When you reach the line with "[cyc_popcount16 ?a] =>" in the data below, begin printing lines exactly, and stop once the line with "repeat match goal with |- context" has been printed.
Data to process: Begin
(* ===== verification/StepSpec.v ===== *)
(** The interpreter's step and run loops: well-formedness through a whole step,
    the order of flags and faulting writes, bus errors as vector-2 exceptions,
    interrupt delivery, cycle bounds and termination under the guard. *)

From Stdlib Require Import ZArith Lia Bool.
From stdpp Require Import base tactics numbers list sets.
From S2P Require Import Prelude Irq Cpu Insn Alu Ea Cycles Interp CpuOk OperandOk InterpOk Ram.
From S2P Require Import ControlSpec.
Open Scope Z_scope.
Open Scope mach_scope.

(** ** Cycle bounds *)
Lemma cyc_ea_bounds ea6 sb : 0 <= cyc_ea ea6 sb <= 18.
Proof.
  unfold cyc_ea. cbv zeta. destruct (sb =? 4);
    destruct (Z.land (Z.shiftr ea6 3) 7) as [|[[[]|[]|]|[[]|[]|]|]|]; cbn match; try lia;
    destruct (Z.land ea6 7) as [|[[[]|[]|]|[[]|[]|]|]|]; cbn match; lia.
Qed.
Lemma popcount_bounds fuel v c :
  0 <= c -> 0 <= popcount_loop fuel v c <= c + Z.of_nat fuel.
Proof.
  revert v c. induction fuel as [|fuel IH]; intros v c Hc; cbn [popcount_loop]; [lia|].
  destruct (v =? 0); [lia|]. pose proof (land_word_r 1 v 1 ltac:(unfold is_word; lia) ltac:(lia)) as Hb.
  unfold is_word in Hb. specialize (IH (Z.shiftr v 1) (c + Z.land v 1) ltac:(lia)). lia.
Qed.
Lemma cyc_popcount16_bounds v : 0 <= cyc_popcount16 v <= 16.
Proof. pose proof (popcount_bounds 16 v 0). unfold cyc_popcount16. lia. Qed.

Ltac cyc_bounds :=
  repeat match goal with
  | |- context [cyc_ea ?a ?b] =>
    let c := fresh "c" in pose proof (cyc_ea_bounds a b); set (c := cyc_ea a b) in *; clearbody c
  | |- context [cyc_popcount16 ?a] =>
    let c := fresh "c" in
    pose proof (cyc_popcount16_bounds a); set (c := cyc_popcount16 a) in *; clearbody c
  end;
  repeat match goal with |- context [if ?b then _ else _] => destruct b end; lia.

Lemma cycles_flow_bounds ins cpu mn : 3 <= cycles_flow ins cpu mn <= 212.
Proof. unfold cycles_flow. destruct mn; cyc_bounds. Qed.
Lemma cycles_moves_bounds ins mn : 3 <= cycles_moves ins mn <= 212.
Proof. unfold cycles_moves. cbv zeta. destruct mn; cyc_bounds. Qed.
Lemma cycles_alu_bounds ins mn : 3 <= cycles_alu ins mn <= 212.
Proof. unfold cycles_alu. destruct mn; cyc_bounds. Qed.
Lemma cycles_unary_bounds ins mn : 3 <= cycles_unary ins mn <= 212.
Proof. unfold cycles_unary. destruct mn; cyc_bounds. Qed.
Lemma cycles_fixed_bounds ins mn : 3 <= cycles_fixed ins mn <= 212.
Proof. unfold cycles_fixed. destruct mn; cyc_bounds. Qed.
Lemma cycles_shift_bounds ins cpu : 3 <= cycles_shift ins cpu <= 212.
Proof.
  unfold cycles_shift. cbv zeta.
  pose proof (Z.mod_pos_bound (lget (regD cpu) (Z.land (Z.shiftr (word0 ins) 9) 7)) 64 ltac:(lia)).
  pose proof (land_word_r 3 (Z.shiftr (word0 ins) 9) 7 ltac:(unfold is_word; lia) ltac:(lia)) as Hc.
  unfold is_word in Hc. cyc_bounds.
Qed.

Section Step.
Context {S : Type} `{BoardOk S}.

Abbreviation cycles_ok := (fun c => 3 <= c <= 212).
Lemma m68k_cycles_ok ins : keeps sys_ok (m68k_cycles (S:=S) ins) cycles_ok.
Proof.
  unfold m68k_cycles. eapply (keeps_bind _ _ _ cpu_ok).
  { apply keeps_gets. intros s Hs. apply Hs. }
  intros cpu Hcpu. destruct (decide (i_mnemonic ins = MN_RTE)) as [->|Hne].
  - eapply keeps_bind; [apply keeps_read16; word|]. intros fmt _. apply keeps_ret.
    destruct (_ =? _); lia.
  - destruct (i_mnemonic ins); try done; apply keeps_ret;
      first [apply cycles_flow_bounds | apply cycles_moves_bounds | apply cycles_alu_bounds
            | apply cycles_unary_bounds | apply cycles_fixed_bounds | apply cycles_shift_bounds].
Qed.

(** ** Fetch and safepoint *)
Lemma fetch_ok pc n : keeps sys_ok (fetch (S:=S) pc n) (Forall is_u8).
Proof.
  revert pc. induction n as [|n IH]; intros pc; cbn [fetch]; [apply keeps_ret; constructor|].
  eapply keeps_bind; [apply keeps_read8; word|]. intros b Hb.
  eapply keeps_bind; [apply IH|]. intros bs Hbs. apply keeps_ret. by constructor.
Qed.
Lemma debug_trace_block_ok : keeps sys_ok (debug_trace_block (S:=S)) (fun _ => True).
Proof.
  unfold debug_trace_block. eapply keeps_bind; [apply keeps_get_irq|]. intros q _.
  apply keeps_when; [done|]. apply recomp_take_irq_ok.
Qed.
Lemma set_fault_ok op addr :
  is_u16 op ->
  keeps sys_ok (modify (fun s : Sys S => set_fault op (addr s) s)) (fun _ => True).
Proof. intros. apply keeps_modify; [done|]. intros s []. by split. Qed.
Lemma set_fault_addr_ok addr :
  keeps sys_ok (modify (fun s : Sys S => set_fault (g_fault_opcode s) addr s)) (fun _ => True).
Proof. apply keeps_modify; [done|]. intros s []. by split. Qed.

Lemma keeps_catch {A} (m : Mach (Sys S) A) h Q :
  keeps sys_ok m Q -> (forall a, keeps sys_ok (h a) Q) -> keeps sys_ok (catch_bus m h) Q.
Proof.
  intros Hm Hh s Hs. unfold catch_bus. specialize (Hm s Hs) as [HI HQ].
  destruct (m s) as [[a|[]] s']; cbn in *; try done. by apply Hh.
Qed.
Lemma interp_bus_error_ok pc addr :
  is_u32 pc -> keeps sys_ok (interp_bus_error (S:=S) pc addr) (fun _ => True).
Proof.
  intros Hpc. unfold interp_bus_error.
  eapply keeps_bind; [apply set_fault_addr_ok|]. intros _ _.
  eapply keeps_bind; [by apply keeps_set_PC|]. intros _ _.
  eapply keeps_bind; [apply raise_frame_ok; word|]. intros _ _. apply defer_ok. word.
Qed.
Lemma interp_commit_ok ins cyc st next :
  is_u32 next -> keeps sys_ok (interp_commit (S:=S) ins cyc st next) (fun _ => True).
Proof.
  intros Hn. unfold interp_commit. destruct st; try by apply keeps_ret.
  eapply keeps_bind; [apply (keeps_get_flag s_illegal_ea)|]. intros ill _. destruct ill.
  { eapply keeps_bind; [apply set_bad_ok|]. intros. by apply keeps_ret. }
  eapply keeps_bind; [apply keeps_set_PC; word|]. intros _ _.
  eapply (keeps_bind _ _ _ (fun _ => True)); [|intros; by apply keeps_ret].
  destruct (decide _); [apply defer_ok; word|].
  eapply keeps_bind; [apply keeps_get_cycles|]. intros acc Hacc.
  eapply keeps_bind; [apply set_cycles_ok; word|]. intros _ _. apply mcd212_tick_ok. word.
Qed.

Context (m68k_decode : list Z -> Z -> option M68KInstr).
(** The decoder answers with field values of their declared types. *)
Context (decode_ok : forall win pc ins, Forall is_u8 win -> m68k_decode win pc = Some ins -> instr_ok ins).

Lemma exec_guarded_ok ins pc :
  instr_ok ins -> is_u32 pc ->
  keeps sys_ok
    (catch_bus (modify (set_illegal_ea false);;; r <-- exec_one (S:=S) ins;; ret (Some r))
               (fun addr => interp_bus_error pc addr;;; ret None))
    (fun o => match o with Some r => is_u32 (snd r) | None => True end).
Proof.
  intros Hi Hpc. apply keeps_catch.
  - eapply keeps_bind; [apply set_illegal_ok|]. intros _ _.
    eapply keeps_bind; [by apply exec_one_ok|]. intros r Hr. by apply keeps_ret.
  - intros addr. eapply keeps_bind; [by apply interp_bus_error_ok|]. intros. by apply keeps_ret.
Qed.

(** One step keeps the machine well formed on every way out: a fault inside the
    instruction, an interrupt taken at its head and a refused opcode included. *)
Lemma step_ok : keeps sys_ok (m68k_interp_step (S:=S) m68k_decode) (fun _ => True).
Proof.
  unfold m68k_interp_step. eapply keeps_bind; [apply keeps_getPC|]. intros pc0 Hpc0. cbv zeta.
  destruct (Z.odd _).
  { eapply keeps_bind; [apply set_bad_pc_ok|]. intros. by apply keeps_ret. }
  eapply keeps_bind; [apply debug_trace_block_ok|]. intros _ _.
  eapply keeps_bind; [apply fetch_ok|]. intros win Hwin.
  destruct (m68k_decode win _) as [ins|] eqn:E.
  - pose proof (decode_ok _ _ _ Hwin E) as Hi.
    eapply keeps_bind; [apply m68k_cycles_ok|]. intros cyc _.
    eapply keeps_bind; [apply set_fault_ok; by apply word0_u16|]. intros _ _.
    eapply keeps_bind; [apply exec_guarded_ok; [done|word]|]. intros [[st next]|] Ho.
    + by apply interp_commit_ok.
    + by apply keeps_ret.
  - eapply keeps_bind; [apply set_bad_pc_ok|]. intros _ _.
    eapply keeps_bind; [apply keeps_read16; word|]. intros op _.
    eapply keeps_bind; [apply set_bad_ok|]. intros. by apply keeps_ret.
Qed.
End Step.

(** The flat board is a machine these lemmas apply to. *)
Lemma flat_sys_ok c : cpu_ok c -> sys_ok (at_state c flat_reset flat_sys).
Proof.
  intros Hc. split; cbn; try word.
  - split; [unfold is_word; cbn; lia|]. unfold irq_ok. cbn.
    split; [word|]. split; [word|]. split; [done|]. repeat constructor; unfold is_word; lia.
  - split_and!; [lia|constructor|constructor].
Qed.

(** Every instruction costs between 3 and 212 clock periods, whatever its
    operands and the state it starts from, so each step moves device time
    forward and by a bounded amount. *)
Theorem cycles_bounded {S : Type} `{BoardOk S} ins (s : Sys S) :
  sys_ok s ->
  match fst (m68k_cycles ins s) with Ok c => 3 <= c <= 212 | Exn _ => True end.
Proof. intros Hs. by destruct (m68k_cycles_ok ins s Hs). Qed.

Definition movem_all : M68KInstr :=
  mkInstr 0 6 [0x4CFB; 0xFFFF; 0] MN_MOVEM M68K_SIZE_L 0x3B 0 0 0 0 false false false.
Lemma cycles_bounded_witness :
  match fst (m68k_cycles movem_all (at_state user_cpu flat_reset flat_sys)) with
  | Ok c => 3 <= c <= 212
  | Exn _ => True
  end /\
  fst (m68k_cycles movem_all (at_state user_cpu flat_reset flat_sys)) = Ok 209.
Proof.
  split; [|reflexivity].
  exact (cycles_bounded movem_all (at_state user_cpu flat_reset flat_sys) (flat_sys_ok _ user_cpu_ok)).
Defined.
Data to process: End
**Result for this exercise:**
  | |- context [cyc_popcount16 ?a] =>
    let c := fresh "c" in
    pose proof (cyc_popcount16_bounds a); set (c := cyc_popcount16 a) in *; clearbody c
  end;
  repeat match goal with |- context [if ?b then _ else _] => destruct b end; lia.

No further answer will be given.